SOURCE / COMPANIES
Vehicle makers in drive to raise funds
Sea change in transportation sector brings wave of IPOs
Published: Mar 25, 2021 07:03 PM
A concept image of a self-driving vehicle powered by artificial intelligence Illustration: VCG

A concept image of a self-driving vehicle powered by artificial intelligence Illustration: VCG



Self-driving truck start-up TuSimple Holdings Inc filed for a US IPO on Tuesday, joining a clutch of companies that are looking to capitalize on rising investor interest in the sector.

The company did not disclose the number of shares it plans to offer or the price range for its offering.

Dozens of start-ups, automakers, and large technology companies, including Google's Waymo and China-based Xpeng Inc, are accelerating work on self-driving car systems to cash in on the technology, which is expected to bring a sea change in the transportation industry.

Other self-driving companies such as Velodyne, Luminar Technologies and Aeva have also recently filed to go public, banking on a historic boom in US capital markets.

Companies raised roughly $167 billion through IPOs in 2020, according to Dealogic - a record that might be eclipsed again this year, according to investment bankers.

Self-driving trucks

California-based TuSimple, backed by Volkswagen's commercial trucking unit TRATON SE and United Parcel Service Inc, is developing self-driving trucks with Navistar International Corp, with production scheduled to start in 2024.

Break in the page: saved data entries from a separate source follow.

(** Makes room for [required] bytes, in a new piece if the current one has not
    enough left. *)
Definition _dispatch_transform_buffer_new (b : dispatch_transform_buffer_s) (required size : Z)
    : dispatch_transform_buffer_s * bool :=
  let remaining := u64 (tb_size b - Z.of_nat (length (tb_bytes b))) in
  if (required =? 0) || (remaining <? required) then
    let d := if tb_start b && negb (Z.of_nat (length (tb_bytes b)) =? 0)
             then data_concat (tb_data b) (Leaf (Z.of_nat (length (tb_bytes b))) (tb_bytes b))
             else tb_data b in
    let size := u64 (required + size) in
    if size >? 0 then
      if size >? BUFFER_MALLOC_MAX then (TBuffer d false (tb_bytes b) size, false)
      else if negb (malloc size) then (TBuffer d false (tb_bytes b) size, false)
      else (TBuffer d true [] size, true)
    else (TBuffer d false [] size, true)
  else (b, true).

(** Writing at [ptr]. *)
Definition tb_write (b : dispatch_transform_buffer_s) (bytes : list Z)
    : res dispatch_transform_buffer_s :=
  if tb_start b && (Z.of_nat (length (tb_bytes b)) + Z.of_nat (length bytes) <=? tb_size b)
  then Ok (TBuffer (tb_data b) (tb_start b) (tb_bytes b ++ bytes) (tb_size b))
  else Crash OutOfBounds.

(** ** Byte order *)

Inductive byte_order := OSLittleEndian | OSBigEndian.

Definition swap16 (x : Z) : Z := Z.lor (Z.shiftl (Z.land x 0xff) 8) (Z.shiftr x 8).

Definition _dispatch_transform_swap_to_host (x : Z) (byteOrder : byte_order) : Z :=
  match byteOrder with OSLittleEndian => x | OSBigEndian => swap16 x end.
Definition _dispatch_transform_swap_from_host (x : Z) (byteOrder : byte_order) : Z :=
  match byteOrder with OSLittleEndian => x | OSBigEndian => swap16 x end.

(** A [uint16_t] in memory on this host. *)
Definition u16_bytes (x : Z) : list Z := [Z.land x 0xff; Z.shiftr x 8].
Definition read_u16 (bytes : list Z) : res Z :=
  match bytes with
  | lo :: hi :: _ => Ok (lo + 256 * hi)
  | _ => Crash OutOfBounds
  end.

(** ** UTF-8 sequences *)

Definition _dispatch_transform_utf8_length (byte : Z) : Z :=
  if Z.land byte 0x80 =? 0 then 1
  else if Z.land byte 0xe0 =? 0xc0 then 2
  else if Z.land byte 0xf0 =? 0xe0 then 3
  else if Z.land byte 0xf8 =? 0xf0 then 4
  else 0.

Fixpoint read_tail (seq_length : nat) (bytes : list Z) (wch : Z) : res Z :=
  match seq_length with
  | O => Ok wch
  | S n =>
      match bytes with
      | [] => Crash OutOfBounds
      | c :: bytes =>
          let wch := Z.lor wch (Z.land c 0x3f) in
          read_tail n bytes (match n with O => wch | _ => u32 (Z.shiftl wch 6) end)
      end
  end.

Definition _dispatch_transform_read_utf8_sequence (bytes : list Z) : res Z :=
  match bytes with
  | [] => Crash OutOfBounds
  | c :: bytes =>
      let seq_length := _dispatch_transform_utf8_length c in
      let wch :=
        if seq_length =? 4 then Z.shiftl (Z.land c 0x7) 6
        else if seq_length =? 3 then Z.shiftl (Z.land c 0xf) 6
        else if seq_length =? 2 then Z.shiftl (Z.land c 0x1f) 6
        else if seq_length =? 1 then Z.land c 0x7f
        else 0 in
      read_tail (Z.to_nat (u8 (seq_length - 1))) bytes wch
  end.

(** ** UTF-8 to UTF-16 *)

Record utf_state := UtfState { us_skip : Z; us_buffer : dispatch_transform_buffer_s }.

(** Room for [n] code units, then the units. *)
Definition put_units (b : dispatch_transform_buffer_s) (units : list Z) (next : Z)
    (byteOrder : byte_order) : res (dispatch_transform_buffer_s * bool) :=
  let '(b, ok) := _dispatch_transform_buffer_new b (2 * Z.of_nat (length units)) next in
  if ok then
    let! b := tb_write b (concat (map (fun u =>
      u16_bytes (_dispatch_transform_swap_from_host u byteOrder)) units)) in
    Ok (b, true)
  else Ok (b, false).

Definition emit_utf16 (b : dispatch_transform_buffer_s) (wch at_end next : Z) (byteOrder : byte_order)
    : res (dispatch_transform_buffer_s * bool) :=
  if (wch =? 0xfeff) && (at_end =? 3) then Ok (b, true)
  else if (0xd800 <=? wch) && (wch <? 0xdfff) then Ok (b, false)
  else if 0x10000 <=? wch then
    let wch := wch - 0x10000 in
    put_units b [Z.land (Z.shiftr wch 10) 0x3ff + 0xd800; Z.land wch 0x3ff + 0xdc00] next byteOrder
  else put_units b [Z.land wch 0xffff] next byteOrder.

(** The loop over one region of [size] bytes, of which [src] are left. *)
Fixpoint to_utf16_loop (fuel : nat) (d : data) (byteOrder : byte_order) (offset size i : Z)
    (src : list Z) (st : utf_state) : res (utf_state * bool) :=
  match fuel with
  | O => Crash OutOfFuel
  | S fuel =>
      if i <? size then
        match src with
        | [] => Crash OutOfBounds
        | c :: _ =>
            let byte_size := _dispatch_transform_utf8_length c in
            if byte_size =? 0 then Ok (st, false)
            else if byte_size + i >? size then
              match _dispatch_data_subrange_map d (u64 (offset + i)) byte_size with
              | None => Ok (st, false)
              | Some p =>
                  let! wch := _dispatch_transform_read_utf8_sequence p in
                  let skip := u64 (us_skip st + (byte_size - (size - i))) in
                  let! (b, ok) := emit_utf16 (us_buffer st) wch (u64 (offset + size)) 0 byteOrder in
                  if ok then to_utf16_loop fuel d byteOrder offset size size [] (UtfState skip b)
                  else Ok (UtfState skip b, false)
              end
            else
              let! wch := _dispatch_transform_read_utf8_sequence src in
              let i := i + byte_size in
              if (size - i) * 2 >? SIZE_MAX then Ok (st, false)
              else
                let! (b, ok) := emit_utf16 (us_buffer st) wch (u64 (offset + i)) ((size - i) * 2) byteOrder in
                if ok then to_utf16_loop fuel d byteOrder offset size i
                             (drop (Z.to_nat byte_size) src) (UtfState (us_skip st) b)
                else Ok (UtfState (us_skip st) b, false)
        end
      else Ok (UtfState (us_skip st) (_dispatch_transform_buffer_new (us_buffer st) 0 0).1, true)
  end.

Definition to_utf16_region (d : data) (byteOrder : byte_order) (st : res utf_state)
    (offset : Z) (bytes : list Z) : res utf_state * bool :=
  let out :=
    let! st := st in
    let size := Z.of_nat (length bytes) in
    let! (b, ok) :=
      (if offset =? 0 then
         if size * 2 + 2 >? SIZE_MAX then Ok (us_buffer st, false)
         else
           let '(b, ok) := _dispatch_transform_buffer_new (us_buffer st) (size * 2 + 2) 0 in
           if ok then
             let! b := tb_write b (u16_bytes (_dispatch_transform_swap_from_host 0xfeff byteOrder)) in
             Ok (b, true)
           else Ok (b, false)
       else Ok (us_buffer st, true)) in
    if negb ok then Ok (UtfState (us_skip st) b, false)
    else if us_skip st >=? size then Ok (UtfState (us_skip st - size) b, true)
    else to_utf16_loop (S (length bytes)) d byteOrder offset (size - us_skip st) 0
           (drop (Z.to_nat (us_skip st)) bytes) (UtfState 0 b) in
  match out with
  | Ok (st, ok) => (Ok st, ok)
  | Crash w => (Crash w, false)
  end.

Definition _dispatch_transform_to_utf16 (byteOrder : byte_order) (d : data) : res (option (list leaf)) :=
  let '(st, success) := data_apply (to_utf16_region d byteOrder) (Ok (UtfState 0 buffer_init)) d in
  let! st := st in
  Ok (if success then Some (tb_data (us_buffer st)) else None).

It launched a self-driving freight network partnership with UPS and Berkshire Hathaway Inc's supply chain unit, McLane, in July that it said should be operational nationwide by 2024.

Founded in 2015, TuSimple was under the scanner of the Committee on Foreign Investment in the US due to its ties with China, the Wall Street Journal reported earlier. 

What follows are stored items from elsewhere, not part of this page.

(** Base32 round trip.  The base32 encoder writes the RFC 4648
    encoding, [8 * ceil(n / 5)] characters with the right padding, whatever
    the regions, and decoding it gives back the contents. *)
Theorem base32_roundtrip malloc d :
  (forall n, malloc n = true) -> Forall (fun b => b <> []) d -> d <> [] -> Forall byte (contents d) ->
  data_size d <= SIZE_MAX / 8 ->
  exists ls d' ls', _dispatch_transform_to_base32 malloc d = Ok (Some ls) /\ as_data ls = Ok d' /\
    contents d' = b32_ref base32_encode_table (contents d) /\
    _dispatch_transform_from_base32 malloc d' = Ok (Some ls') /\ out_bytes ls' = contents d.
Proof.
  intros Hmal Hne Hd Hb Hsz.
  assert (Hc : contents d <> []).
  { destruct d as [|b d]; [done|]. apply Forall_cons in Hne as [Hb0 _]. unfold contents. cbn.
    by destruct b. }
  assert (Hpos : 0 < data_size d) by (unfold data_size; destruct (contents d); [done|cbn; lia]).
  assert (Hh : 0 < howmany (data_size d) 5 <= data_size d) by (unfold howmany; zbits).
  unfold _dispatch_transform_to_base32.
  rewrite to_base32_ok; try done; [|lia|unfold SIZE_MAX in *; zbits].
  unfold data_concat. cbn [leaf_size]. rewrite (proj2 (Z.eqb_neq _ 0)) by lia.
  pose proof (length_b32_ref base32_encode_table (contents d)) as Hl. fold (data_size d) in Hl.
  eexists _, [b32_ref base32_encode_table (contents d)].
  destruct (from_base32_ref base32_encode_table base32_decode_table base32_decode_table_size
    ltac:(by vm_compute) ltac:(by vm_compute) malloc (contents d)) as (ls' & E & Ho); [done|done| |done|].
  { fold (data_size d). unfold SIZE_MAX in *. zbits. }
  exists ls'. split; [done|]. split; [|split; [unfold contents; cbn; by rewrite app_nil_r|done]].
  unfold as_data. cbn [app forallb map leaf_size leaf_bytes]. rewrite Hl, Z.leb_refl. cbn [andb].
  rewrite take_ge by lia. done.
Qed.

Lemma base32_roundtrip_witness :
  exists ls d' ls', _dispatch_transform_to_base32 always [[102; 111; 111]; [98; 97; 114]] = Ok (Some ls) /\
    as_data ls = Ok d' /\
    contents d' = [77; 90; 88; 87; 54; 89; 84; 66; 79; 73; 61; 61; 61; 61; 61; 61] /\
    _dispatch_transform_from_base32 always d' = Ok (Some ls') /\
    out_bytes ls' = [102; 111; 111; 98; 97; 114].
Proof.
  apply (base32_roundtrip always [[102; 111; 111]; [98; 97; 114]]);
    [reflexivity|repeat constructor; discriminate|discriminate|repeat constructor; vm_compute; discriminate
    |vm_compute; discriminate].
Defined.

(** [C24] Decoders stay inside their buffers.  For every input, however it
    is divided and whatever bytes it has, the base64 and base32 decoders never
    write more than the buffer they allocated for a region. *)
Theorem base_decoders_in_bounds malloc d :
  (exists r, _dispatch_transform_from_base64 malloc d = Ok r) /\
  (exists r, _dispatch_transform_from_base32 malloc d = Ok r) /\
  (exists r, _dispatch_transform_from_base32hex malloc d = Ok r).
Proof.
  split; [|split].
  - by apply (decode_with_safe _ _ _ _ _ _ _ _ 2).
  - by apply (decode_with_safe _ _ _ _ _ _ _ _ 3).
  - by apply (decode_with_safe _ _ _ _ _ _ _ _ 3).
Qed.

(** The base64 decoder does not check the padding.  Four pad
    characters make it subtract 4 from the 3 bytes it wrote: the result is a
    data object of size [2^64 - 1] on a buffer of 3 bytes.  The same happens
    to the valid text [QQ==] when its pads fall into two regions. *)
Theorem base64_padding_underflow malloc :
  malloc 3 = true ->
  _dispatch_transform_from_base64 malloc [[61; 61; 61; 61]] =
    Ok (Some [Leaf SIZE_MAX [0; 0; 0]]) /\
  _dispatch_transform_from_base64 malloc [[81; 81; 61]; [61]] =
    Ok (Some [Leaf SIZE_MAX []; Leaf 1 [65; 0; 0]]).
Proof.
  intros Hm. split.
  - unfold _dispatch_transform_from_base64, decode_with, data_apply. cbn [map run_regions].
    unfold decode_region. change (howmany _ _ * 3) with 3. rewrite Hm. vm_compute. reflexivity.
  - unfold _dispatch_transform_from_base64, decode_with, data_apply. cbn [map run_regions].
    unfold decode_region at 1. change (howmany _ _ * 3) with 3. rewrite Hm.
    unfold decode_region. change (howmany _ _ * 3) with 3. cbn [negb]. rewrite Hm. vm_compute. reflexivity.
Qed.

Lemma base64_padding_underflow_witness :
  always 3 = true /\
  _dispatch_transform_from_base64 always [[61; 61; 61; 61]] = Ok (Some [Leaf SIZE_MAX [0; 0; 0]]).
Proof. split; [reflexivity|]. apply (base64_padding_underflow always). reflexivity. Defined.

(** *** Base32hex *)

(** The decoder compares with the size of the wrong table: every byte that is
    not blank is refused. *)
Lemma hex_refuses c : is_blank c = false ->
  (c >=? base32hex_decode_table_size) || (table_get base32hex_decode_table c =? -1) = true.
Proof.
  intros Hb. rewrite Z.geb_leb. change base32hex_decode_table_size with 33.
  destruct (Z.leb_spec 33 c) as [|Hc]; [done|]. cbn [orb].
  assert (Hall : forallb (fun n => table_get base32hex_decode_table (Z.of_nat n) =? -1) (seq 0 33) = true)
    by (by vm_compute).
  rewrite forallb_forall in Hall. destruct (decide (0 <= c)).
  - specialize (Hall (Z.to_nat c)). rewrite Z2Nat.id in Hall by lia. apply Hall, in_seq. lia.
  - unfold table_get. by replace (Z.to_nat c) with 0%nat by lia.
Qed.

Autonomous trucking company TuSimple Inc, which gained momentum with hundreds of millions of dollars in financing from Chinese investors and US freight-hauling companies, has filed paperwork to go public and plans to join the US stock market as early as March, the Wall Street Journal reported in February citing people familiar with the matter.

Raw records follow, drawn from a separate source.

(* ===== verification/StrTo.v ===== *)
(** * StrTo: the integer conversions of the C library

    Model of [strtol], [strtoll], [strtoimax], [strtoul], [strtoull],
    [strtoumax] ([stdlib/FreeBSD/strto*.c]), of their wide character versions
    ([locale/FreeBSD/wcsto*.c]), and of the functions built on them
    ([strtoq], [strtouq], [strtonum], [atoi], [atol], [atoll]).

    A string is the memory from its first character on, a list of [char]
    (signed, -128 .. 127) or [wchar_t] values that holds its NUL somewhere; a
    read beyond the list is [OutOfBounds].  [s] is the part of the list from
    the pointer [s] on, so that [*s++] takes its head.  [*endptr] is an offset
    from [nptr].

    Which characters are white space depends on the locale: it is what the
    class [Ctype] stands for. *)

From S2P Require Import Prelude.

(** ** Locales *)

(** A [locale_t]: the two reserved values, or a locale object. *)
Inductive locale_t (L : Type) : Type :=
  | LC_C_LOCALE
  | LC_GLOBAL_LOCALE
  | Locale (l : L).
Arguments LC_C_LOCALE {L}.
Arguments LC_GLOBAL_LOCALE {L}.
Arguments Locale {L} l.

(** What the conversions use of the locale code: the character classes of a
    locale object, and the three distinguished objects. *)
Class Ctype (L : Type) : Type := {
  isspace_l : Z -> L -> bool;
  iswspace_l : Z -> L -> bool;
  _c_locale : L;
  __global_locale : L;
  __current_locale : L
}.

Definition NORMALIZE_LOCALE `{Ctype L} (x : locale_t L) : L :=
  match x with
  | LC_C_LOCALE => _c_locale
  | LC_GLOBAL_LOCALE => __global_locale
  | Locale l => l
  end.

(** ** Limits *)

Definition LONG_MIN : Z := - 2 ^ 63.
Definition LONG_MAX : Z := 2 ^ 63 - 1.
Definition ULONG_MAX : Z := 2 ^ 64 - 1.

(** The parts in which the signed and the unsigned conversions differ: the
    largest magnitude of each sign, the value stored on overflow, both as the
    unsigned type of [acc], and the conversion to the type returned. *)
Record limits := {
  magnitude : bool -> Z;
  saturate : bool -> Z;
  returned : Z -> Z
}.

Definition signed_limits : limits := {|
  magnitude neg := if neg then u64 (u64 (- (LONG_MIN + LONG_MAX)) + LONG_MAX) else LONG_MAX;
  saturate neg := u64 (if neg then LONG_MIN else LONG_MAX);
  returned := s64
|}.

Definition unsigned_limits : limits := {|
  magnitude neg := ULONG_MAX;
  saturate neg := ULONG_MAX;
  returned z := z
|}.

(** ** The conversion *)

(** Value, offset stored in [*endptr], and [errno] when it is set. *)
Record conversion := Conv { value : Z; endptr : Z; err : option errno_t }.

Definition digit_value (c : Z) : option Z :=
  if (48 <=? c) && (c <=? 57) then Some (c - 48)                    (* '0' .. '9' *)
  else if (65 <=? c) && (c <=? 90) then Some (c - (65 - 10))        (* 'A' .. 'Z' *)
  else if (97 <=? c) && (c <=? 122) then Some (c - (97 - 10))       (* 'a' .. 'z' *)
  else None.

(** [do { c = *s++; } while (isspace(c));] *)
Fixpoint skip_space (isspace : Z -> bool) (s : list Z) : res (Z * list Z) :=
  match s with
  | [] => Crash OutOfBounds
  | c :: s => if isspace c then skip_space isspace s else Ok (c, s)
  end.

(** [c = *s++] *)
Definition next_char (s : list Z) : res (Z * list Z) :=
  match s with
  | [] => Crash OutOfBounds
  | c :: s => Ok (c, s)
  end.

(** The optional sign: [neg], and the cursor behind it. *)
Definition read_sign (c : Z) (s : list Z) : res (bool * (Z * list Z)) :=
  if c =? 45 then let! cs := next_char s in Ok (true, cs)           (* '-' *)
  else if c =? 43 then let! cs := next_char s in Ok (false, cs)     (* '+' *)
  else Ok (false, (c, s)).

(** The guard of the hexadecimal prefix.  The narrow conversions look one
    character further than the wide ones. *)
Definition hex_digit (c : Z) : bool :=
  ((48 <=? c) && (c <=? 57)) || ((65 <=? c) && (c <=? 70)) || ((97 <=? c) && (c <=? 102)).

Definition hex_prefix (lookahead : bool) (base c : Z) (s : list Z) : res bool :=
  if ((base =? 0) || (base =? 16)) && (c =? 48) then
    let! x := arr_get s 0 in
    if (x =? 120) || (x =? 88) then
      if lookahead then let! h := arr_get s 1 in Ok (hex_digit h) else Ok true
    else Ok false
  else Ok false.

(** The loop over the digits: [acc], [any] and the cursor at its end. *)
Fixpoint accumulate (base cutoff cutlim : Z) (c : Z) (s : list Z) (acc any : Z)
    : res (Z * Z * list Z) :=
  match digit_value c with
  | None => Ok (acc, any, s)
  | Some d =>
      if d >=? base then Ok (acc, any, s)
      else
        let '(acc, any) :=
          if (any <? 0) || (acc >? cutoff) || ((acc =? cutoff) && (d >? cutlim)) then (acc, -1)
          else (u64 (u64 (acc * base) + d), 1) in
        match s with
        | [] => Crash OutOfBounds
        | c :: s => accumulate base cutoff cutlim c s acc any
        end
  end.

Definition strto (isspace : Z -> bool) (lookahead : bool) (lim : limits) (nptr : list Z) (base : Z)
    : res conversion :=
  let! (c, s) := skip_space isspace nptr in
  let! (neg, (c, s)) := read_sign c s in
  let! hex := hex_prefix lookahead base c s in
  let! (base, c, s) :=
    (if hex then let! c := arr_get s 1 in Ok (16, c, drop 2 s) else Ok (base, c, s)) in
  let base := if base =? 0 then (if c =? 48 then 8 else 10) else base in
  if (base <? 2) || (base >? 36) then Ok (Conv (returned lim 0) 0 (Some EINVAL))
  else
    let cutlim := magnitude lim neg mod base in
    let cutoff := magnitude lim neg / base in
    let! (acc, any, s) := accumulate base cutoff cutlim c s 0 0 in
    let stop := Z.of_nat (length nptr) - Z.of_nat (length s) - 1 in
    if any <? 0 then Ok (Conv (returned lim (saturate lim neg)) stop (Some ERANGE))
    else if any =? 0 then Ok (Conv (returned lim acc) 0 (Some EINVAL))
    else Ok (Conv (returned lim (if neg then u64 (- acc) else acc)) stop None).

(** ** The functions of the library *)

Section Functions.
Context `{Ctype L}.

Definition narrow_space (loc : L) (c : Z) : bool := isspace_l (u8 c) loc.
Definition wide_space (loc : L) (c : Z) : bool := iswspace_l c loc.

Definition strtol_l (nptr : list Z) (base : Z) (loc : locale_t L) : res conversion :=
  strto (narrow_space (NORMALIZE_LOCALE loc)) true signed_limits nptr base.

Definition strtol (nptr : list Z) (base : Z) : res conversion :=
  strtol_l nptr base (Locale __current_locale).

Definition strtoll_l (nptr : list Z) (base : Z) (loc : locale_t L) : res conversion :=
  strto (narrow_space (NORMALIZE_LOCALE loc)) true signed_limits nptr base.

Definition strtoll (nptr : list Z) (base : Z) : res conversion :=
  strtoll_l nptr base (Locale __current_locale).

Definition strtoimax_l (nptr : list Z) (base : Z) (loc : locale_t L) : res conversion :=
  strto (narrow_space (NORMALIZE_LOCALE loc)) true signed_limits nptr base.

Definition strtoimax (nptr : list Z) (base : Z) : res conversion :=
  strtoimax_l nptr base (Locale __current_locale).

Definition strtoul_l (nptr : list Z) (base : Z) (loc : locale_t L) : res conversion :=
  strto (narrow_space (NORMALIZE_LOCALE loc)) true unsigned_limits nptr base.

Definition strtoul (nptr : list Z) (base : Z) : res conversion :=
  strtoul_l nptr base (Locale __current_locale).

Definition strtoull_l (nptr : list Z) (base : Z) (loc : locale_t L) : res conversion :=
  strto (narrow_space (NORMALIZE_LOCALE loc)) true unsigned_limits nptr base.

Definition strtoull (nptr : list Z) (base : Z) : res conversion :=
  strtoull_l nptr base (Locale __current_locale).

Definition strtoumax_l (nptr : list Z) (base : Z) (loc : locale_t L) : res conversion :=
  strto (narrow_space (NORMALIZE_LOCALE loc)) true unsigned_limits nptr base.

Definition strtoumax (nptr : list Z) (base : Z) : res conversion :=
  strtoumax_l nptr base (Locale __current_locale).

Definition wcstol_l (nptr : list Z) (base : Z) (loc : locale_t L) : res conversion :=
  strto (wide_space (NORMALIZE_LOCALE loc)) false signed_limits nptr base.

Definition wcstol (nptr : list Z) (base : Z) : res conversion :=
  wcstol_l nptr base (Locale __current_locale).

Definition wcstoll_l (nptr : list Z) (base : Z) (loc : locale_t L) : res conversion :=
  strto (wide_space (NORMALIZE_LOCALE loc)) false signed_limits nptr base.

Definition wcstoll (nptr : list Z) (base : Z) : res conversion :=
  wcstoll_l nptr base (Locale __current_locale).

Definition wcstoimax_l (nptr : list Z) (base : Z) (loc : locale_t L) : res conversion :=
  strto (wide_space (NORMALIZE_LOCALE loc)) false signed_limits nptr base.

Definition wcstoimax (nptr : list Z) (base : Z) : res conversion :=
  wcstoimax_l nptr base (Locale __current_locale).

Definition wcstoul_l (nptr : list Z) (base : Z) (loc : locale_t L) : res conversion :=
  strto (wide_space (NORMALIZE_LOCALE loc)) false unsigned_limits nptr base.

Definition wcstoul (nptr : list Z) (base : Z) : res conversion :=
  wcstoul_l nptr base (Locale __current_locale).

Definition wcstoull_l (nptr : list Z) (base : Z) (loc : locale_t L) : res conversion :=
  strto (wide_space (NORMALIZE_LOCALE loc)) false unsigned_limits nptr base.

Definition wcstoull (nptr : list Z) (base : Z) : res conversion :=
  wcstoull_l nptr base (Locale __current_locale).

Definition wcstoumax_l (nptr : list Z) (base : Z) (loc : locale_t L) : res conversion :=
  strto (wide_space (NORMALIZE_LOCALE loc)) false unsigned_limits nptr base.

Definition wcstoumax (nptr : list Z) (base : Z) : res conversion :=
  wcstoumax_l nptr base (Locale __current_locale).

(** ** Functions built on them *)

Definition strtoq (nptr : list Z) (base : Z) : res conversion :=
  strtoll_l nptr base (Locale __current_locale).

Definition strtoq_l (nptr : list Z) (base : Z) (loc : locale_t L) : res conversion :=
  strtoll_l nptr base loc.

Definition strtouq (nptr : list Z) (base : Z) : res conversion :=
  strtoull_l nptr base (Locale __current_locale).

Definition strtouq_l (nptr : list Z) (base : Z) (loc : locale_t L) : res conversion :=
  strtoull_l nptr base loc.

Definition atoi_l (str : list Z) (loc : locale_t L) : res Z :=
  let! r := strtol_l str 10 loc in Ok (s32 (value r)).

Definition atoi (str : list Z) : res Z :=
  let! r := strtol_l str 10 (Locale __current_locale) in Ok (s32 (value r)).

Definition atol_l (str : list Z) (loc : locale_t L) : res Z :=
  let! r := strtol_l str 10 loc in Ok (value r).

Definition atol (str : list Z) : res Z :=
  let! r := strtol_l str 10 (Locale __current_locale) in Ok (value r).

Definition atoll_l (str : list Z) (loc : locale_t L) : res Z :=
  let! r := strtoll_l str 10 loc in Ok (value r).

Definition atoll (str : list Z) : res Z :=
  let! r := strtoll_l str 10 (Locale __current_locale) in Ok (value r).

(** [strtonum]: the result, which error message [*errstrp] points to (None for
    NULL), and the [errno] it leaves, None when that is the caller's. *)
Inductive errval := INVALID | TOOSMALL | TOOLARGE.

Definition errval_errno (e : errval) : errno_t :=
  match e with
  | INVALID => EINVAL
  | TOOSMALL | TOOLARGE => ERANGE
  end.

Definition strtonum_result (error : option errval) (ll : Z) : Z * option errval * option errno_t :=
  (match error with Some _ => 0 | None => ll end, error, errval_errno <$> error).

Definition strtonum (numstr : list Z) (minval maxval : Z) : res (Z * option errval * option errno_t) :=
  if minval >? maxval then Ok (strtonum_result (Some INVALID) 0)
  else
    let! r := strtoll numstr 10 in
    let ll := value r in
    let! invalid :=
      (if bool_decide (err r = Some EINVAL) || (endptr r =? 0) then Ok true
       else let! last := arr_get numstr (endptr r) in Ok (negb (last =? 0))) in
    if (invalid : bool) then Ok (strtonum_result (Some INVALID) ll)
    else if ((ll =? LONG_MIN) && bool_decide (err r = Some ERANGE)) || (ll <? minval) then
      Ok (strtonum_result (Some TOOSMALL) ll)
    else if ((ll =? LONG_MAX) && bool_decide (err r = Some ERANGE)) || (ll >? maxval) then
      Ok (strtonum_result (Some TOOLARGE) ll)
    else Ok (strtonum_result None ll).

End Functions.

But the committee did not pursue any action against the company.

TuSimple's revenue more than doubled to $1.8 million in 2020. The net loss widened to $198.8 million from $145 million a year earlier.

According to the Wall Street Journal, TuSimple said it raised $215 million in a 2019 financing round that valued it at $1.2 billion. It has since raised more capital.

Morgan Stanley, Citigroup and J.P. Morgan are the lead underwriters for the offering.

Other automakers are also seeking funds on different markets.

Hong Kong revs up

Hong Kong's bourse is revving up to join the electric-vehicle race. China's Tesla wannabes have so far favored New York to charge up on capital. But now three of them - Nio, Li Auto, and Xpeng - may drive closer to home to raise some $6.1 billion in total. That could prompt others to follow.

Nio is now worth $70 billion, 10 times its market value at the time of its 2018 IPO on the New York Stock Exchange. The company run by William Li, along with Li Auto and Xpeng, which listed in 2020, have together raised almost $15 billion in US markets over the past three years.

Hong Kong is uncharted territory for electric-vehicle upstarts. Its investors are more familiar with legacy automakers such as Brilliance China Automotive and Great Wall Motor than the brave new world of batteries and chargers. The closest thing to Nio and its peers is electric-car and battery maker BYD, a more mature marque that entered the auto business in 2003, or property conglomerate Evergrande's experimental investments in the sector.

That could change. Last year, nine US-listed Chinese companies used the city's bourse to raise close to $17 billion, according to KPMG. For instance, Baidu raised more than $3 billion in a secondary listing on Tuesday. This suggests the market could easily meet the needs of Nio, Li Auto and Xpeng. 

There's plenty of demand for cash now. Battery-power entrepreneurs have been speeding into global markets, and they may soon be joined by traditional automakers spinning off their own electric-vehicle units.

If a triple whammy of electric-car start-ups can power up successfully in Hong Kong, plenty more companies will join in.